Transtorno do Espectro Autista (TEA) não é doença e pessoas autistas lutam por inclusão

O Transtorno do Espectro Autista (TEA) é uma tema bastante discutido nos dias atuais. pessoas com TEA convivem, diariamente, com diversas barreiras e com o preconceito.

Não é uma doença, mas sim uma série de alterações no desenvolvimento neurológico. Trata-se de um distúrbio descrito como desenvolvimento atípico, manifestações comportamentais, dificuldades na interação social e na comunicação. Também se caracteriza por comportamentos repetitivos e estereotipados.

Normalmente, o TEA é descoberto pelos familiares logo na infância (entre os 2 e 3 anos de idade) e acompanha o indivíduo por toda a vida. Até pouco tempo, o autismo era considerado uma condição rara, que atingia uma em cada 2 mil crianças. Porém, um estudo do Centro de Controle de Doenças e Prevenção (Centers for Disease Control and Prevention, CDC) publicado em 2021 indica que uma em cada 44 crianças aos 8 anos de idade nos Estados Unidos é diagnosticada com o Transtorno do Espectro Autista. No Brasil ainda não há um número de prevalência de autistas, mas estima-se que o país tenha cerca de 4,84 milhões de pessoas com a condição, equivalente a 2,3% da população brasileira.

Segundo a ciência, o autismo pode ter diversas causas para o surgimento, como fatores genéticos, biológicos e ambientais.

Tipos de autismo e suas classificações

O autismo clássico e mais comum pode ter vários graus de comprometimento. As principais características observadas nesse tipo são indivíduos “voltados para si mesmos”. Eles não costumam estabelecer contato visual com as pessoas nem com o ambiente, apresentam dificuldades na compreensão e na comunicação, tendo problemas em fazer pedidos usando a linguagem.

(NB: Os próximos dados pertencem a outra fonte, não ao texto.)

Lemma sample_request_ok : text_ok sample_request.
Proof.
  split; try discriminate; cbn.
  - split_and!; apply (bool_decide_unpack _); vm_compute; exact I.
  - split_and!; [apply (bool_decide_unpack _); vm_compute; exact I..|by left].
  - constructor; [|constructor]. split_and!; try (apply (bool_decide_unpack _); vm_compute; exact I).
Qed.

Lemma inspector_serves_witness :
  exists buf', onMessage (http_callback (fold_left perform sample_ops newInspector)) 7 newContext
      (buffer_of (print_request sample_request)) =
      Ok ([Send (lit "HTTP/1.1 200 OK" ++ kCRLF ++ lit "Connection: close" ++ kCRLF ++
                 lit "Content-Type: text/plain" ++ kCRLF ++ kCRLF ++ lit "ab"); Shutdown], newContext, buf') /\
    wf buf' /\ content buf' = [].
Proof.
  destruct (buffer_of_spec (print_request sample_request)) as [Hw Hc]; [vm_compute; discriminate|].
  destruct (inspector_serves sample_ops 7 sample_request (lit "proc") (lit "echo") [lit "a"; lit "b"]
    (buffer_of (print_request sample_request)) [] Hw sample_request_ok) as [_ Hserve].
  - by rewrite app_nil_r.
  - by vm_compute.
  - repeat constructor; try discriminate; apply (bool_decide_unpack _); vm_compute; exact I.
  - apply Hserve. split; vm_compute; try discriminate; intuition discriminate.
Defined.
End InspectorSample.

Na fase infantil, em casos médios, é comum ver crianças isoladas, que não demonstram qualquer contato interpessoal, apresentam falta de contato com os olhos e comportamentos repetitivos como bater e balançar as mãos e os pés. Nos casos mais graves, por volta dos 2 aos 4 anos de idade, a criança passa a perder as habilidades intelectuais, linguísticas e sociais sem conseguir recuperá-las.

O autismo de alto desempenho, mais conhecido como Síndrome de Asperger, é considerado a forma mais leve entre os tipos de autismo. Eles apresentam as mesmas dificuldades de outros autistas, porém de maneira reduzida. Podem ter uma inteligência bastante superior à média e ser confundidos com gênios. Essa condição é três vezes mais comum entre meninos do que em meninas. Quanto menor a dificuldade de interação social, mais eles conseguem levar uma vida próxima à normal.

Há também o Distúrbio Global do Desenvolvimento Sem Outra Especificação (DGD-SOE). Nesta classificação, os indivíduos são considerados dentro do espectro do autismo, mas os sintomas não são suficientes para colocá-los em nenhuma das categorias específicas do transtorno, resultando em um diagnóstico muito mais difícil.

Esses indivíduos, em todo o mundo, são frequentemente sujeitos à estigmatização, discriminação e violações de direitos humanos.

Hoje em dia há diversas políticas publicas que buscam garantir os direitos dessas pessoas, como por exemplo a Lei Federal n° 12.764 de 2012, conhecida como Lei Berenice Piana, determina que pessoas com TEA são consideradas, para todos os efeitos legais, pessoas com deficiência. Há também a Lei n° 13.977 de 2022, conhecida como a Lei Romeo Mion, que cria a Carteira de Identificação da Pessoa com Transtorno do Espectro Autista (Ciptea).